Por otra parte, el no verbalizado es una protesta —que ya tiene sus antecedentes corporales: esa boca que se cierra rechazando un alimento o esa cabeza que se mueve de un lado a otro en un claro gesto de rechazo— que conlleva la ratificación de la individualidad naciente y la toma de distancia de la protección y el apoyo ajenos. Cuando se dice “no” quien lo dice se aventura y osa, se arriesga a la brecha, la separación y la eventual soledad. Si el “no” no se manifiesta en toda su expresión, la afirmación personal es imposible y no se puede lograr establecer límites entre el individuo y su entorno. (El «no», paradójicamente, les afirma a los otros la existencia de quien lo pronuncia; más aún: el deseo y a la vez la no voluntad de quien les está diciendo «no» a un mandato, un ofrecimiento o un orden establecido. Y, en ocasiones, ese «no» confirma de forma exasperante, desconcertante, hasta insoportable, la existencia de su emisor. Recuérdese, al respecto, la obra Bartleby de Melville, donde el personaje del escribiente prefiere no hacer la tarea que se le pide, o sea, decir siempre «no».)

Esta experiencia es crucial en cada uno de nosotros para la formación de su asertividad y su personalidad, ya sea autónoma o dependiente, pero en el futuro bipolar tiene un propiedad peculiar.

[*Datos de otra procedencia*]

(** One command of the flow, out and back. *)
Lemma send_at cl cmd e b timed n w c h s' reply :
  (ok_fin (E:=Empty_set) e = Ok b) → written b → in_u 32 cl → in_u 32 cmd → handler_mut n 0 cl = Ok h → pase_ctx c →
  h_invoke h cmd b (arrival tick timed w, c) = ((with_inner s' (arrival tick timed w), c), Ok reply) → reply_ok reply →
  reply_fits (Ok (reply, [])) →
  ∃ r, send cl cmd (Some e) timed (n, w, c) = ((n, with_inner s' (arrival tick timed w), c), map_err FSession r) ∧
    answered (Ok (reply, [])) r.
Proof.
  intros He (ch & -> & Hch & Hlen) Hcl Hcmd Hh Hc Hrun Hr Hfit. destruct (flat_fits ch Hch Hlen) as [Hwf Hs].
  set (f := Some (Anonymous, map (λ '(c, v), Leaf (Context c) v) ch)).
  destruct (invoke_at tick rctx 0 cl cmd f timed n w c (Ok (reply, [])) (n, with_inner s' (arrival tick timed w), c))
    as (r & Hinv & Ha); try done.
  - split; [exact Hwf|]. unfold small. change (enc_tree (flat ch)) with (enc_tree (Tlv.Node Anonymous KStruct (map (λ '(c, v), Leaf (Context c) v) ch))) in Hs. lia.
  - destruct Hc as [Hfab Hcl0]. apply (dispatch_at n _ c cl cmd _ h); try done. unfold acl_allows. by rewrite Hfab.
  - exists r. split; [|exact Ha]. unfold send. erewrite bind_ok.
    2: { destruct e as [b'| | |]; try done. cbn in He. injection He as ->. reflexivity. }
    transitivity (let '(s1, r1) := invoke_data 0 cl cmd (struct_raw f) timed (n, w, c) in (s1, map_err (FSession (SE:=ClientError ImServerError)) r1));
      [reflexivity|]. pose proof (Hinv : invoke_data 0 cl cmd (struct_raw f) timed (n, w, c) = _) as Hinv'. by rewrite Hinv'.
Qed.

(** *** Replies as the commissioner sees them *)

Context (n : DataModel.Node World) (c : InvokeCtx) (Hn : commissionable n) (Hc : pase_ctx c).

Lemma written_reply rc g : in_u 32 rc → written g → reply_ok (RData rc g) ∧ reply_fits (Ok (RData rc g, [])).
Proof.
  intros Hrc (ch & -> & Hch & Hlen). destruct (flat_fits ch Hch Hlen) as [_ Hs]. split; [|exact Hs].
  split; [done|]. by apply flat_fields.
Qed.

Lemma data_answer rc g r : written g → answered (Ok (RData rc g, [])) r →
  r = Ok {| id_status := 0; id_cluster_status := None; id_fields := Some g |}.
Proof.
  intros (ch & -> & Hch & Hlen) [_ Ha]. destruct (flat_ok ch Hch Hlen) as [Hwf Hs].
  apply (Ha (Some (Anonymous, map (λ '(c, v), Leaf (Context c) v) ch))); [|done]. by split.
Qed.

(** The world after a message that left the server in [s]. *)
Definition after (s : Inner) (w : World) : World := with_inner s (tick w).

Definition returned (g : bytes) : InvokeResponseData := {| id_status := 0; id_cluster_status := None; id_fields := Some g |}.

Lemma gc_data cmd e b w s' rc g : e = Ok b → written b → in_u 32 cmd → in_u 32 rc → written g →
  handle_general_commissioning (w_now (tick w)) cmd b (w_inner w) = (s', Ok (RData rc g)) →
  send CLUSTER_GENERAL_COMMISSIONING cmd (Some e) None (n, w, c) = ((n, after s' w, c), Ok (returned g)).
Proof.
  intros -> Hb Hcmd Hrc Hg Hrun. destruct (written_reply rc g Hrc Hg) as [Hr Hf].
  destruct (send_at CLUSTER_GENERAL_COMMISSIONING cmd (Ok b) b None n w c GC s' (RData rc g)) as (r & Hs & Ha); try done; [apply Hn| |].
  - cbn [GC h_invoke GeneralCommissioningHandler at_clock locked arrival]. cbn [inner_lens view update]. by rewrite tick_inner, Hrun.
  - rewrite Hs. by rewrite (data_answer rc g r Hg Ha).
Qed.

Lemma oc_send cmd e b w s' reply : e = Ok b → written b → in_u 32 cmd → reply_ok reply → reply_fits (Ok (reply, [])) →
  handle_operational_credentials (w_now (tick w)) (w_secret w) cmd b c (w_inner w) = (s', Ok reply) →
  ∃ r, send CLUSTER_OPERATIONAL_CREDENTIALS cmd (Some e) None (n, w, c) = ((n, after s' w, c), map_err FSession r) ∧
    answered (Ok (reply, [])) r.
Proof.
  intros -> Hb Hcmd Hr Hf Hrun. apply (send_at CLUSTER_OPERATIONAL_CREDENTIALS cmd (Ok b) b None n w c OC s' reply); try done; [apply Hn|].
  cbn [OC h_invoke OperationalCredentialsHandler at_clock locked arrival]. cbn [inner_lens view update]. by rewrite tick_inner, tick_secret, Hrun.
Qed.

En el niño bipolar el “no” no se traduce como una función esperable e inherente al desarrollo normal de su independencia como individuo, sino que él quisiera poder negar sin perder la dependencia o tener que afrontar los peligros de la autonomía. Entonces, establece un patrón de respuesta maníaco-depresivo, sustentado en su incapacidad de integrar polaridades afectivas, que consiste en el rechazo de todo «lo otro», como si su Yo fuera lo único que existiera (manía), o bien, en borrar su Yo y sentirse incapaz y hasta culpable de decir “no” (depresión), como si lo único valioso fuera el afuera. En un caso se expande, en el otro se contrae, pero en ambos se ve privado de aprender del tanteo de la contracción que afirma pero que no estanca y de la expansión que hace explorar los límites sin perder raíces. Esto configura una modalidad particular de la ambivalencia necesaria para un crecimiento maduro.